Though eclectic, all my work aims to “disorient sensitivity” by exploring those corporealities in contempt of the "colonial gaze". More precisely, I’m interested in activating instances where those corporealities can unfold and emerge.​ In that sense, I aim to create work that produces the potential for altered states, experiences, thoughts, and ideas to occur. This is founded in a belief in art as a motor for change; when confronted with something that doesn´t perform as expected or resists classification we have to look for new approaches, and in these moments of liminality there is potential for the unpredictable and unforeseen to occur.
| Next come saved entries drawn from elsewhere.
Definition lift {St A} (r : res A) : M St A :=
  match r with
  | Ret a => mret a
  | Err f => crash f
  end.

(** [for (i = i0; i < i0 + n; ++i) body] *)
Fixpoint for_loop {St} (n : nat) (i : nat) (body : nat → M St ()) : M St () :=
  match n with
  | O => mret ()
  | S n' => body i;; for_loop n' (S i) body
  end.

(** ** task2.c: PrimeRangeCounter *)

Module task2.

(** One evaluation of the loop of [is_prime] at index [i]: the guard
    [i * i <= n], the test [n % i == 0] and the increment [i++]. *)
Inductive step : Type :=
  | Continue (i' : Z)
  | Return (v : Z).

Definition is_prime_step (n i : Z) : res step :=
  sq ← llong_mul i i;
  if sq <=? n then
    if Z.rem n i =? 0 then Ret (Return 0)
    else i' ← llong_add i 1; Ret (Continue i')
  else Ret (Return 1).

Fixpoint is_prime_loop (fuel : nat) (n i : Z) : res Z :=
  match fuel with
  | O => Err OutOfFuel
  | S fuel' =>
      r ← is_prime_step n i;
      match r with
      | Continue i' => is_prime_loop fuel' n i'
      | Return v => Ret v
      end
  end.

(** The guard is evaluated at most [⌊√n⌋] times, for [i = 2, ..., ⌊√n⌋ + 1];
    fuel beyond that is never consumed. *)
Definition is_prime (n : Z) : res Z :=
  if n <? 2 then Ret 0
  else is_prime_loop (Z.to_nat (Z.sqrt n)) n 2.

(** The indices at which the loop of [is_prime n] evaluates its guard. *)
Inductive visits (n : Z) : Z → Prop :=
  | visits_first : visits n 2
  | visits_next i i' :
      visits n i → is_prime_step n i = Ret (Continue i') → visits n i'.


(** [is_prime] with the arithmetic of a two's-complement machine: a
    result out of the range of [long long] wraps around ([wrap 64])
    where the C standard leaves it undefined.  The guard can then hold at
    indices beyond [⌊√n⌋], so the iteration bound is a parameter of the
    model; [n % i] with [i = 0] is the only fault left. *)
Definition is_prime_step_wrapping (n i : Z) : res step :=
  if wrap 64 (i * i) <=? n then
    if i =? 0 then Err DivisionByZero
    else if Z.rem n i =? 0 then Ret (Return 0)
    else Ret (Continue (wrap 64 (i + 1)))
  else Ret (Return 1).

Fixpoint is_prime_loop_wrapping (fuel : nat) (n i : Z) : res Z :=
  match fuel with
  | O => Err OutOfFuel
  | S fuel' =>
      r ← is_prime_step_wrapping n i;
      match r with
      | Continue i' => is_prime_loop_wrapping fuel' n i'
      | Return v => Ret v
      end
  end.
(** * Conversion of remote Wasm extension configs to local files

    A shallow embedding of the conversion adapter of [pkg/wasm]
    ([MaybeConvertWasmExtensionConfig], [tryUnmarshal],
    [convertWasmConfigFromRemoteToLocal], [containsWamrAotInCustomSection])
    and of the pull-secret substitution done upstream by
    [InsertedExtensionConfigurations].

    Protobuf messages are records, Go maps are [gmap]s (a nil-able map is an
    [option]), [oneof]s are inductive types.  Collaborators that live outside
    the modelled files (protobuf codec, go-version, wazero, the fetch cache,
    the file system) are interfaces; the code is embedded over them. *)

From Stdlib Require Import ZArith String Ascii.
From stdpp Require Import base option list gmap strings relations.

Local Open Scope string_scope.

(** ** Go strings *)

(** [strings.HasPrefix(s, prefix)] *)
Definition HasPrefix (s prefix : string) : bool := String.prefix prefix s.

(** [s[n:]] on a string at least [n] bytes long *)
Fixpoint string_drop (n : nat) (s : string) : string :=
  match n, s with
  | O, _ => s
  | S n', String _ s' => string_drop n' s'
  | S _, EmptyString => EmptyString
  end.

(** [strings.TrimPrefix(s, prefix)] *)
Definition TrimPrefix (s prefix : string) : string :=
  if HasPrefix s prefix then string_drop (String.length prefix) s else s.

(** ** Protobuf messages (the fields the adapter touches) *)

(** [anypb.Any] *)
Record Any := mkAny {
  any_TypeUrl : string;
  any_Value : list Byte.byte
}.

(** [durationpb.Duration] *)
Record DurationPb := mkDurationPb {
  dur_Seconds : Z;
  dur_Nanos : Z
}.

(** [core.HttpUri] *)
Record HttpUri := mkHttpUri {
  hu_Uri : string;
  hu_Timeout : option DurationPb
}.

(** [core.RemoteDataSource] *)
Record RemoteDataSource := mkRemoteDataSource {
  rds_HttpUri : option HttpUri;
  rds_Sha256 : string
}.

(** [core.DataSource]: a oneof that may be unset *)
Inductive DataSource :=
| DataSource_unset
| DataSource_Filename (Filename : string)
| DataSource_InlineBytes (InlineBytes : list Byte.byte)
| DataSource_InlineString (InlineString : string)
| DataSource_EnvironmentVariable (EnvironmentVariable : string).

(** [core.AsyncDataSource]: a oneof that may be unset *)
Inductive AsyncDataSource :=
| AsyncDataSource_unset
| AsyncDataSource_Local (Local : DataSource)
| AsyncDataSource_Remote (Remote : RemoteDataSource).

(** [wasm.EnvironmentVariables]; [KeyValues] is a Go map and may be nil *)
Record EnvironmentVariables := mkEnvironmentVariables {
  env_HostEnvKeys : list string;
  env_KeyValues : option (gmap string string)
}.

(** [wasm.VmConfig] *)
Record VmConfig := mkVmConfig {
  vm_VmId : string;
  vm_Runtime : string;
  vm_Code : option AsyncDataSource;
  vm_Configuration : option Any;
  vm_AllowPrecompiled : bool;
  vm_NackOnCodeCacheMiss : bool;
  vm_EnvironmentVariables : option EnvironmentVariables
}.

(** [wasm.PluginConfig] *)
Record PluginConfig := mkPluginConfig {
  pc_Name : string;
  pc_RootId : string;
  pc_VmConfig : option VmConfig;
  pc_Configuration : option Any;
  pc_FailOpen : bool
}.

(** [wasm.Wasm], the Wasm HTTP filter *)
Record Wasm := mkWasm {
  wasm_Config : option PluginConfig
}.

(** [core.TypedExtensionConfig] *)
Record TypedExtensionConfig := mkTypedExtensionConfig {
  ec_Name : string;
  ec_TypedConfig : option Any
}.

(** [structpb.Value]; a number is kept as its IEEE-754 bit pattern *)
#[local] Unset Elimination Schemes.
Inductive PbValue :=
| PbNull
| PbNumber (bits : Z)
| PbString (s : string)
| PbBool (b : bool)
| PbStruct (fields : list (string * PbValue))
| PbList (values : list PbValue).
#[local] Set Elimination Schemes.

(** [udpa.TypedStruct] *)
Record TypedStruct := mkTypedStruct {
  ts_TypeUrl : string;
  ts_Value : option PbValue
}.

(** Nil-safe getters, as protoc generates them *)
Definition GetVmConfig (c : option PluginConfig) : option VmConfig :=
  c ≫= pc_VmConfig.

Definition GetCode (vm : option VmConfig) : option AsyncDataSource :=
  vm ≫= vm_Code.

Definition GetRemote (c : option AsyncDataSource) : option RemoteDataSource :=
  match c with
  | Some (AsyncDataSource_Remote r) => Some r
  | _ => None
  end.

Definition GetLocal (c : option AsyncDataSource) : option DataSource :=
  match c with
  | Some (AsyncDataSource_Local l) => Some l
  | _ => None
  end.

Definition GetEnvironmentVariables (vm : option VmConfig)
  : option EnvironmentVariables :=
  vm ≫= vm_EnvironmentVariables.

Definition GetHttpUri (r : option RemoteDataSource) : option HttpUri :=
  r ≫= rds_HttpUri.

(** [v, found := m[k]] on a possibly nil map *)
Definition map_index (m : option (gmap string string)) (k : string)
  : option string :=
  m ≫= (λ kv, kv !! k).

(** [m[k]] with the zero value for a missing key *)
Definition map_index_default (m : option (gmap string string)) (k : string)
  : string :=
  default "" (map_index m k).

(** [len(m)] *)
Definition map_len (m : option (gmap string string)) : nat :=
  from_option size 0 m.

(** ** Errors *)

(** The [error] values of the adapter.  [LibError] stands for an error that
    a collaborator returned; each other constructor is one [fmt.Errorf]
    site, keeping the value it formats or wraps; [MultiError] is
    [*multierror.Error]. *)
#[local] Unset Elimination Schemes.
Inductive error :=
| LibError (msg : string)
| ErrUnmarshalResource (wrapped : error)
| ErrNoTypedConfig (ec : TypedExtensionConfig)
| ErrUnmarshalWasmFilter (wrapped : error)
| ErrUnmarshalTypedStruct (wrapped : error)
| ErrStructToMessage (ts : TypedStruct)
| ErrNoRemoteAndLocal (w : Wasm)
| ErrMissingPullSecret (name : string)
| ErrNoHttpUri (remote : option RemoteDataSource)
| ErrCannotFetch (uri : string) (wrapped : error)
| ErrMarshalWasm (w : Wasm) (wrapped : error)
| ErrMarshalExtensionConfig (wrapped : error)
| MultiError (Errors : list error).
#[local] Set Elimination Schemes.

(** [multierror.Append(nil, errs...)]: a fresh [*Error] collecting the
    non-nil arguments in order (none of the adapter's errors is itself a
    [*multierror.Error], so nothing is flattened). *)
Definition multierror_Append_nil (errs : list (option error)) : list error :=
  omap id errs.

(** [ErrorOrNil] of [multierror.Error] *)
Definition ErrorOrNil (errs : list error) : option error :=
  match errs with
  | [] => None
  | _ => Some (MultiError errs)
  end.

(** ** Fetch options and metrics *)

(** [extensions.PullPolicy] is an [int32] enum *)
Abbreviation PullPolicy := Z (only parsing).
Definition PullPolicy_UNSPECIFIED_POLICY : PullPolicy := 0%Z.

(** [time.Duration], in nanoseconds *)
Definition time_Duration := Z.
Definition time_Second : time_Duration := 1000000000%Z.

(** [GetOptions] of the fetch cache *)
Record GetOptions := mkGetOptions {
  Checksum : string;
  ResourceName : string;
  ResourceVersion : string;
  RequestTimeout : time_Duration;
  PullSecret : list Byte.byte;
  opt_PullPolicy : PullPolicy
}.

(** Values of the [resultTag] label of [wasmConfigConversionCount] *)
Inductive ResultTag :=
| conversionSuccess
| noRemoteLoad
| marshalFailure
| unmarshalFailure
| fetchFailure
| missRemoteFetchHint.

(** Ingress constants *)
Definition wamrRuntime := "envoy.wasm.runtime.wamr".
Definition wamrAotPrefix := "wamr-aot-".
Definition wamrAot := "wamr-aot".
Definition wamrAotMaxVersion := "2.1.0".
Overall, I'm trying to find positions where I can hold myself accountable for what I do, positions where the overwhelmingly complex and painful narrative we are immersed in, is overrun by the joy of at least be trying to not comply with the catastrophe, to be attempting otherwise - where frustration, indignation, sadness or impotence transform into a poetic type of attitude, always in relation with something else, insisting in and aware of that “There is a poem only if a form of life transforms a form of language and if reciprocally a form of language transforms a form of life”.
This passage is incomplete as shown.